Stored items
╔══

(* ===== verification/Undump.v ===== *)
(** * Undump.v: loading precompiled chunks (lundump.c)

    The loader reads a stream that anyone may have written.  A [LoadState]
    has the thread it allocates for, the stream and the size of the scratch
    buffer strings are read into; the name of the chunk only appears in the
    messages. *)

From S2P Require Import Prelude Machine Opcodes Object Mem Zio Debug Str Do Dump.

Record LoadState := mkLoadState {
  ls_L : lua_State;
  ls_Z : ZIO;
  ls_buffsize : Z;
}.

Definition set_ls_L (L : lua_State) (S : LoadState) : LoadState :=
  mkLoadState L (ls_Z S) (ls_buffsize S).

#[export] Instance load_HasMem : HasMem LoadState := {|
  totalbytes S := totalbytes (ls_L S);
  set_totalbytes n S := set_ls_L (set_totalbytes n (ls_L S)) S;
|}.
#[export] Instance load_HasMemLaws : HasMemLaws LoadState.
Proof. split; [done..|]. by intros [[[]]]. Qed.

(** A function of the thread, of the stream. *)
Definition onL {A} (m : M lua_State A) : M LoadState A := fun S =>
  let '(r, L) := m (ls_L S) in (r, set_ls_L L S).
Definition onZ {A} (m : M ZIO A) : M LoadState A := fun S =>
  let '(r, z) := m (ls_Z S) in (r, mkLoadState (ls_L S) z (ls_buffsize S)).

(** The array of [n] elements of [size] bytes that [b] holds. *)
Fixpoint split_vector (n : nat) (size : nat) (b : bytes) : list bytes :=
  match n with
  | O => []
  | S n => take size b :: split_vector n size (drop size b)
  end.

Section undump.
Context `{Krealloc} (name : string).

Definition error {A} (why : string) : M LoadState A :=
  throw (ErrSyntax (name +:+ ": " +:+ why +:+ " in precompiled chunk")%string).

Definition LoadBlock (size : Z) : M LoadState bytes :=
  r ← onZ (luaZ_read size);
  let '(b, missing) := r in
  when (negb (missing =? 0)) (error "unexpected end");;
  mret b.

Definition LoadChar : M LoadState Z :=
  b ← LoadBlock 1; mret (s8 (le_val b)).
Lemma move_reach : forall i x, znth nodes' i = Some x -> proper (i_key x) = true ->
  exists l, chain nodes' (mpos (i_key x)) l /\ i ∈ l.
Proof.
  pose proof move_ne as Hne.
  intros i x Hi Hp. destruct (decide (i = mpos k)) as [->|Him].
  { rewrite move_at_mp in Hi. simplify_eq. cbn. exists [mpos k]. split; [|by left].
    eapply chain_end; [apply move_at_mp|done]. }
  destruct (move_back i x Hi Him) as (j & y & Hj & Hjk & _ & _ & -> & Hjne).
  rewrite <-Hjk in *. destruct (ho_reach _ _ Hok j y Hj Hp) as (l & Hl & Hin).
  exists (sigma <$> l). split; [|by apply list_elem_of_fmap_2].
  rewrite <-(sigma_main j y Hj Hp). apply move_chain; [done|]. by eapply mpos_not_free.
Qed.

Lemma move_first : forall i x y, znth nodes' i = Some x -> proper (i_key x) = true ->
  znth nodes' (mpos (i_key x)) = Some y -> proper (i_key y) = true ->
  mpos (i_key y) = mpos (i_key x).
Proof.
  pose proof move_ne as Hne.
  intros i x y Hi Hp Hy Hpy. destruct (decide (mpos (i_key x) = mpos k)) as [E|Hxm].
  { rewrite E in Hy. rewrite move_at_mp in Hy. simplify_eq. by rewrite E. }
  destruct (decide (i = mpos k)) as [->|Him]; [rewrite move_at_mp in Hi; by simplify_eq|].
  destruct (move_back i x Hi Him) as (j & x0 & Hj & Hjk & _ & _ & -> & Hjne).
  destruct (move_back _ y Hy Hxm) as (m & y0 & Hm & Hmk & _ & _ & Hms & Hmne).
  rewrite <-Hjk, <-Hmk in *. apply (ho_first _ _ Hok j x0 y0); try done.
  rewrite <-(sigma_main j x0 Hj Hp) in Hms. apply sigma_inj in Hms; [by subst|by eapply mpos_not_free|done].
Qed.

Lemma move_uniq : forall i j x y, znth nodes' i = Some x -> znth nodes' j = Some y ->
  proper (i_key x) = true -> i_key x = i_key y -> i = j.
Proof.
  pose proof move_ne as Hne.
  intros i j x y Hi Hj Hp He.
  destruct (decide (i = mpos k)) as [->|Him], (decide (j = mpos k)) as [->|Hjm]; [done|..].
  + destruct (move_back j y Hj Hjm) as (m & y0 & Hm & Hmk & _). rewrite move_at_mp in Hi. simplify_eq.
    destruct (Hnew m y0 Hm). by rewrite Hmk.
  + destruct (move_back i x Hi Him) as (m & x0 & Hm & Hmk & _). rewrite move_at_mp in Hj. simplify_eq.
    destruct (Hnew m x0 Hm). by rewrite Hmk.
  + destruct (move_back i x Hi Him) as (i0 & x0 & Hi0 & Hik & _ & _ & -> & _).
    destruct (move_back j y Hj Hjm) as (j0 & y0 & Hj0 & Hjk & _ & _ & -> & _).
    f_equal. apply (ho_uniq _ _ Hok i0 j0 x0 y0); congruence.
Qed.

Lemma insert_move_ok : hash_ok mpos nodes'.
Proof.
  pose proof move_ne as Hne.
  assert (Hlen : zlen nodes' = zlen nodes) by (unfold nodes'; by rewrite !zlen_zupd, zlen_upd_node).
  split.
  - intros. rewrite Hlen. apply (ho_mpos _ _ Hok).
  - intros i Hi. rewrite Hlen in Hi. destruct (decide (i = mpos k)) as [->|Him].
    { exists [mpos k]. eapply chain_end; [apply move_at_mp|done]. }
    destruct (znth_is_Some nodes' i) as [x Hx]; [by rewrite Hlen|].
    destruct (move_back i x Hx Him) as (j & y & Hj & _ & _ & _ & -> & Hjn).
    destruct (ho_chain _ _ Hok j) as [l Hl]; [by eapply znth_Some_lt|].
    exists (sigma <$> l). by apply move_chain.
  - apply move_inj.
  - apply move_nil.
  - apply move_reach.
  - apply move_first.
  - apply move_uniq.
  - intros i x Hi Hvx. destruct (decide (i = mpos k)) as [->|Him].
    { rewrite move_at_mp in Hi. by simplify_eq. }
    destruct (move_back i x Hi Him) as (j & y & Hj & Hjk & Hjv & _).
    rewrite <-Hjk. apply (ho_live _ _ Hok j y Hj). congruence.
Qed.

Lemma insert_move : inserted mpos nodes nodes' k (mpos k) /\ free_but nodes nodes' n.
Proof.
  pose proof move_ne as Hne.
  split; [split|].
  - unfold nodes'. by rewrite !zlen_zupd, zlen_upd_node.
  - apply insert_move_ok.
  - eexists. split; [apply move_at_mp|done].
  - intros k' v. unfold bound. split; intros (Hnv & i & x & Hi & Hkx & Hvx); (split; [done|]).
    + destruct (decide (i = mpos k)) as [->|Him]; [rewrite move_at_mp in Hi; by simplify_eq|].
      destruct (move_back i x Hi Him) as (j & y & Hj & Hjk & Hjv & _). exists j, y. split_and!; congruence.
    + destruct (decide (i = n)) as [->|Hin].
      { destruct (ho_nil _ _ Hok n fr Hfr Hfk) as [Hfv _]. congruence. }
      destruct (move_sigma i x Hi Hin) as (x' & ? & ? & ? & _). exists (sigma i), x'. split_and!; congruence.
  - intros i x Hi Hn. destruct (decide (i = mpos k)) as [->|Him].
    { rewrite move_at_mp in Hi. simplify_eq. by apply proper_nil in Hk. }
    apply move_lookup in Hi as [[? _]|[[-> ->]|[[-> ->]|(? & ? & ? & Hi)]]]; try done; cbn in Hn.
    + apply (ho_live _ _ Hok _ _ Hmp) in Hv. by rewrite Hn in Hv.
    + destruct (ho_nil _ _ Hok _ _ Hprev Hn) as (_ & ? & _). congruence.
  - intros i x Hi. destruct (decide (i = mpos k)) as [->|Him].
    { rewrite move_at_mp in Hi. simplify_eq. by left. }
    right. destruct (move_back i x Hi Him) as (j & y & Hj & Hjk & _). eauto.
  - intros i x Hin Hi Hn. rewrite move_other; [done..| |]; intros ->.
    + assert (x = nd) as -> by congruence. apply (ho_live _ _ Hok _ _ Hmp) in Hv. by rewrite Hn in Hv.
    + assert (x = pr) as -> by congruence. destruct (ho_nil _ _ Hok _ _ Hi Hn) as (_ & ? & _). congruence.
Qed.
End insert_move.
Lemma lunatik_context_create_ok h nx al :
  heap_wf h nx -> orc al = true -> orc (S al) = true -> orc (S (S al)) = true ->
  lunatik_context_create (K h nx al) =
    (Ok (inr nx), K (<[nx := open_context lua_newstate (nx + 1) []]> (<[nx + 1 := OQueue [] Idle]> h)) (nx + 1 + 1) (S (S (S al)))).
Proof.
  intros Hw Ho Ho1 Ho2. pose proof (proj1 Hw). unfold lunatik_context_create. kstep.
  destruct (Z.eqb_spec nx NULL); [unfold NULL in *; lia|]. erewrite bind_ok by reflexivity.
  cbn [k_oracle k_allocs k_heap k_next k_modules k_bindings K]. rewrite Ho1. cbn [negb].
  change (mkKernel ?a ?b orc ?c mods bs) with (K a b c).
  erewrite bind_ok by (unfold set_L; kstep; eapply store_ok; klookup). cbn [lc_L lc_mutex lc_wq lc_active].
  unfold lunatik_workqueue_init. kstep. destruct (Z.eqb_spec (nx + 1) NULL); [unfold NULL in *; lia|]. kstep. kstep.
  cbn [lc_L lc_mutex lc_wq lc_active]. cbv [mret M_ret]. do 2 f_equal. unfold open_context. heap_eq.
Qed.

Lemma lunatik_context_destroy_ok lc L wq h nx al :
  h !! lc = Some (open_context L wq []) -> lc <> NULL ->
  lunatik_context_destroy (inr lc) (K h nx al) = (Ok tt, K (delete lc h) nx al).
Proof.
  intros Hlc Hn. unfold lunatik_context_destroy. destruct (Z.eqb_spec lc NULL); [done|].
  erewrite bind_ok by (by apply (lock_spec lc L wq [])). kstep.
  cbn [lc_active mfor]. erewrite bind_ok by reflexivity.
  erewrite bind_ok by (unfold set_active; kstep; eapply store_ok; klookup).
  erewrite bind_ok by (unfold get_L; kstep; reflexivity).
  erewrite bind_ok by (unfold set_L; kstep; eapply store_ok; klookup).
  erewrite bind_ok by (unfold lunatik_context_unlock; kstep; eapply store_ok; klookup).
  erewrite kfree_ok by (klookup || done). do 2 f_equal. heap_eq.
Qed.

╚══

> _WHAT IS REQUIRED_
Look above for the line with "(** * Undump.v: loading" and the line with "has the thread", and reproduce exactly those two lines plus every line between, nothing more.

> _REPLY_
(** * Undump.v: loading precompiled chunks (lundump.c)

    The loader reads a stream that anyone may have written.  A [LoadState]
    has the thread it allocates for, the stream and the size of the scratch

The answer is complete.